In 1940, the first attempt to achieve a self-sustained critical nuclear reaction in Canada was by George C. Laurence  under the Canadian National Research Council (NRC). Laurence was a Canadian nuclear physicist who received his doctorate degree under Rutherford, at the Cavendish Laboratory from Cambridge University. Laurence returned to Canada to join the NRC in 1930 where he established a laboratory that focused on the study of radiation in cancer treatment[11] [12] [13]

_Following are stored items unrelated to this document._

Lemma min_fold_spec r (l : list (TimerInfo Cb)) :
  let m := foldl (λ result info,
    if timer_skipped info then result else Z.min result (m_timeoutMs info)) r l in
  (m ≤ r)%Z ∧
  Forall (λ info, timer_skipped info = false → m ≤ m_timeoutMs info)%Z l ∧
  (m = r ∨ Exists (λ info, timer_skipped info = false ∧ m = m_timeoutMs info) l).
Proof.
  revert r. induction l as [|info l IH]; intros r; simpl; [split; [lia | auto]|].
  destruct (timer_skipped info) eqn:Hs.
  - destruct (IH r) as (Hle & Hall & Hex). split; [done|].
    split; [constructor; [intros; congruence | done]|]. destruct Hex; auto.
  - destruct (IH (Z.min r (m_timeoutMs info))) as (Hle & Hall & Hex).
    split; [lia|]. split; [constructor; [lia | done]|].
    destruct Hex as [Heq|Hex]; [|by right; right].
    destruct (Z.min_spec r (m_timeoutMs info)) as [[_ Hm]|[_ Hm]]; rewrite Hm in Heq at 2.
    + by left.
    + right. left. done.
Qed.

Lemma fires_nil ms (l : list (TimerInfo Cb)) :
  omap (fires ms) l = [] ↔ Forall (λ info, expires ms info = false) l.
Proof.
  induction l as [|info l IH]; [done|]. simpl. rewrite Forall_cons, <- IH.
  unfold fires. destruct (expires ms info) eqn:He; [|naive_solver].
  unfold expires in He. apply andb_true_iff in He as [He _].
  apply negb_true_iff, timer_skipped_false in He as (_ & (cb & ->) & _). simpl. naive_solver.
Qed.
(* ===== verification/Completion.v ===== *)
(** * Completion of operations and resumption of paused publishes

    [ClientImpl::opComplete], [ClientImpl::resumeSendOpsSince],
    [hasPausedSendsBefore], [hasHigherQosSendsBefore]
    (client/lib/src/ClientImpl.cpp), and the part of [SendOp]
    (client/lib/src/op/SendOp.cpp) that a completion calls back:
    [doSendInternal], [canSend], [resume] and [completeWithCb].

    These functions are mutually recursive: the completion of a publish resumes
    the paused ones after it, and a resumed QoS 0 publish completes at once.
    [resumeSendOpsSince] is defined by recursion on a bound; the other functions
    take the resumption that they call as an argument. *)

From S2P Require Import Prelude Config Protocol PacketId TimerMgr State Lifecycle.

Section Completion.
  Context `{Config} `{CommsLib} `{App}.

(** ** Order of the publishes *)

Definition hasPausedSendsBefore (sendOp : addr) : M ClientImpl bool :=
  l ← gets (ops_of Type_Send);
  match list_find (λ a, a = sendOp) (reverse l) with
  | None => comms_assert false ;; mret false
  | Some (r, _) =>
      let idx := length l - 1 - r in
      comms_assert (idx <? length l) ;;
      if idx =? 0 then mret false
      else
        match l !! (idx - 1) with
        | None => throw FRange
        | Some prev => o ← get_op (T := SendOp) prev; mret (so_paused o)
        end
  end.

Fixpoint hasHigherQos_loop (l : list addr) (sendOp : addr) (qos : Z) : M ClientImpl bool :=
  match l with
  | [] => comms_assert false ;; mret false
  | a :: l' =>
      if a =? sendOp then mret false
      else
        o ← get_op (T := SendOp) a;
        if (qos <? pub_qos (so_pubMsg o))%Z then mret true
        else hasHigherQos_loop l' sendOp qos
  end.

Definition hasHigherQosSendsBefore (sendOp : addr) (qos : Z) : M ClientImpl bool :=
  l ← gets (ops_of Type_Send);
  hasHigherQos_loop l sendOp qos.

Definition SendOp_canSend (this : addr) : M ClientImpl bool :=
  o ← get_op (T := SendOp) this;
  let qos := pub_qos (so_pubMsg o) in
  ordering ← gets (cfg_publishOrdering ∘ m_configState);
  if bool_decide (ordering = PublishOrdering_SameQos) then mret true
  else
    comms_assert (bool_decide (ordering = PublishOrdering_Full)) ;;
    paused ← hasPausedSendsBefore this;
    if paused : bool then mret false
    else
      higher ← hasHigherQosSendsBefore this qos;
      mret (negb higher).

Definition SendOp_restartResponseTimer (this : addr) : M ClientImpl unit :=
  ms ← gets (cfg_responseTimeoutMs ∘ m_configState);
  o ← get_op (T := SendOp) this;
  on_timerMgr (timerWait (so_responseTimer o) ms SendOp_recvTimeoutCb this).

(** ** Completion, given the resumption of publishes *)

Section with_resume.
  Context (resumeSendOpsSince : nat → M ClientImpl unit).

Definition opComplete_Send_with (op : addr) : M ClientImpl unit :=
  idx ← eraseFromList op Type_Send;
  disconnecting ← gets (ses_disconnecting ∘ m_sessionState);
  if disconnecting : bool then mret tt else resumeSendOpsSince idx.

Definition opComplete_with (op : addr) : M ClientImpl unit :=
  ops ← gets m_ops;
  match list_find (λ p, p = Some op) ops with
  | None => comms_assert false
  | Some (i, _) =>
      modify (set_ops (<[i := None]> ops)) ;;
      modify (set_opsDeleted true) ;;
      o ← get_base op;
      match Op_type o with
      | Type_Send => opComplete_Send_with op
      | T => _ ← eraseFromList op T; mret tt
      end
  end.

Definition SendOp_completeWithCb_with (this : addr) (status : CC_Mqtt311AsyncOpStatus)
    : M ClientImpl unit :=
  o ← get_op (T := SendOp) this;
  opComplete_with this ;;
  match so_cb o with
  | None => mret tt
  | Some cb => callback (EvPublishComplete this cb status)
  end.

Definition SendOp_doSendInternal_with (this : addr) : M ClientImpl CC_Mqtt311ErrorCode :=
  modify_op this (so_set_sendAttempts 0) ;;
  o ← get_op this;
  result ← sendMessage (MPublish (so_pubMsg o));
  if negb (bool_decide (result = ErrorCode_Success)) then mret result
  else
    modify_op this (λ o, if negb (so_published o) then so_set_published true o else o) ;;
    modify_op this (λ o, so_set_sendAttempts (u32 (so_sendAttempts o + 1)) o) ;;
    o ← get_op this;
    if (pub_qos (so_pubMsg o) =? QoS_AtMostOnceDelivery)%Z then
      SendOp_completeWithCb_with this AsyncOpStatus_Complete ;;
      mret ErrorCode_Success
    else
      SendOp_restartResponseTimer this ;;
      mret ErrorCode_Success.

Definition SendOp_resume_with (this : addr) : M ClientImpl bool :=
  o ← get_op (T := SendOp) this;
  if negb (so_paused o) then mret false
  else
    can ← SendOp_canSend this;
    if negb can then mret false
    else
      modify_op this (so_set_paused false) ;;
      ec ← SendOp_doSendInternal_with this;
      if bool_decide (ec = ErrorCode_Success) then mret true
      else
        let cbStatus :=
          if bool_decide (ec = ErrorCode_BadParam) then AsyncOpStatus_BadParam
          else if bool_decide (ec = ErrorCode_BufferOverflow) then AsyncOpStatus_OutOfMemory
          else AsyncOpStatus_InternalError in
        SendOp_completeWithCb_with this cbStatus ;;
        mret true.
End with_resume.

(** The [while] loop: one unit of fuel per iteration, nested ones included. *)
Fixpoint resumeSendOps_loop (fuel : nat) (idx : nat) : M ClientImpl unit :=
  match fuel with
  | O => throw FFuel
  | S fuel' =>
      l ← gets (ops_of Type_Send);
      match l !! idx with
      | None => mret tt
      | Some opToResume =>
          o ← get_op (T := SendOp) opToResume;
          if negb (so_paused o) then resumeSendOps_loop fuel' (S idx)
          else
            resumed ← SendOp_resume_with (resumeSendOps_loop fuel') opToResume;
            if negb resumed then mret tt
            else resumeSendOps_loop fuel' idx
      end
  end.

(** Without publishes that a callback adds, every iteration decreases
    [P * (N + 1) + (N - idx)], where [N] publishes exist, [P] of them paused. *)
Definition resume_fuel (s : ClientImpl) : nat :=
  let n := length (ops_of Type_Send s) in
  app_fuel + S (S n * S n).

Definition resumeSendOpsSince (idx : nat) : M ClientImpl unit :=
  fuel ← gets resume_fuel;
  resumeSendOps_loop fuel idx.

Definition opComplete : addr → M ClientImpl unit := opComplete_with resumeSendOpsSince.
Definition SendOp_completeWithCb : addr → CC_Mqtt311AsyncOpStatus → M ClientImpl unit :=
  SendOp_completeWithCb_with resumeSendOpsSince.
Definition SendOp_doSendInternal : addr → M ClientImpl CC_Mqtt311ErrorCode :=
  SendOp_doSendInternal_with resumeSendOpsSince.
Definition SendOp_resume : addr → M ClientImpl bool :=
  SendOp_resume_with resumeSendOpsSince.

(** [completeOpInternal] of the operations with a single completion callback. *)
Definition ConnectOp_completeOpInternal (this : addr) (status : CC_Mqtt311AsyncOpStatus)
    (response : option CC_Mqtt311ConnectResponse) : M ClientImpl unit :=
  o ← get_op (T := ConnectOp) this;
  opComplete this ;;
  match co_cb o with
  | None => mret tt
  | Some cb => callback (EvConnectComplete this cb status response)
  end.

Definition SubscribeOp_completeOpInternal (this : addr) (status : CC_Mqtt311AsyncOpStatus)
    (response : option (list Z)) : M ClientImpl unit :=
  o ← get_op (T := SubscribeOp) this;
  opComplete this ;;
  match su_cb o with
  | None => mret tt
  | Some cb => callback (EvSubscribeComplete this cb status response)
  end.

Definition UnsubscribeOp_completeOpInternal (this : addr)
    (status : CC_Mqtt311AsyncOpStatus) : M ClientImpl unit :=
  o ← get_op (T := UnsubscribeOp) this;
  opComplete this ;;
  match un_cb o with
  | None => mret tt
  | Some cb => callback (EvUnsubscribeComplete this cb status)
  end.

(** ** Operations of a single state *)

Definition allowNextPrepare : M ClientImpl unit :=
  locked ← gets m_preparationLocked;
  comms_assert locked ;;
  modify (set_preparationLocked false).

End Completion.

Laurence’s goal in 1940 was to create a self-sustaining nuclear reaction. It was already known at this point that nuclear fission could be achieved when a uranium atom was struck by a neutron. It was also known  at this time by scientists around the world that moderating neutrons improved the chance of fission. However, key challenges during the early days of nuclear science was in producing large scale quantities of sustainable energy under controlled conditions.

Figure 3 “George C. Laurence”, Atomic Herit-age Foundation, Available online at https://www.atomicheritage.org/profile/george-c-laurence. Accessed 07 May 2018.

Figure 3 “George C. Laurence”, Atomic Herit-age Foundation, Available online at https://www.atomicheritage.org/profile/george-c-laurence. Accessed 07 May 2018.

Bulk fission would only be possible if the uranium fuel could capture at least as many neutrons as the reaction itself was producing. There had been previous experiments involving uranyl nitrate dissolved in normal water that had failed. It appeared more promising when using heavy water, formally called deuterium, which are water molecules composed of hydrogen atoms that contain two neutrons instead of just one neutron. Heavy water, however, was both rare and expensive to produce. The British possessed the majority of the world’s supply at this time. Thus, Laurence chose to use carbon instead as a moderator for the first Canadian nuclear reactor and uranium oxide as the fuel. The experimental reactor was humble in design; Paper bags of uranium oxide were dispersed amongst paper bags of carbon, contained within a gigantic paraffin wax-lined wooden bucket. Although the rate of neutron capture and release by fission was measurable, it was found that the capture rate was a few percentages lower than the production rate; the reactor was unable to achieve criticality.[14]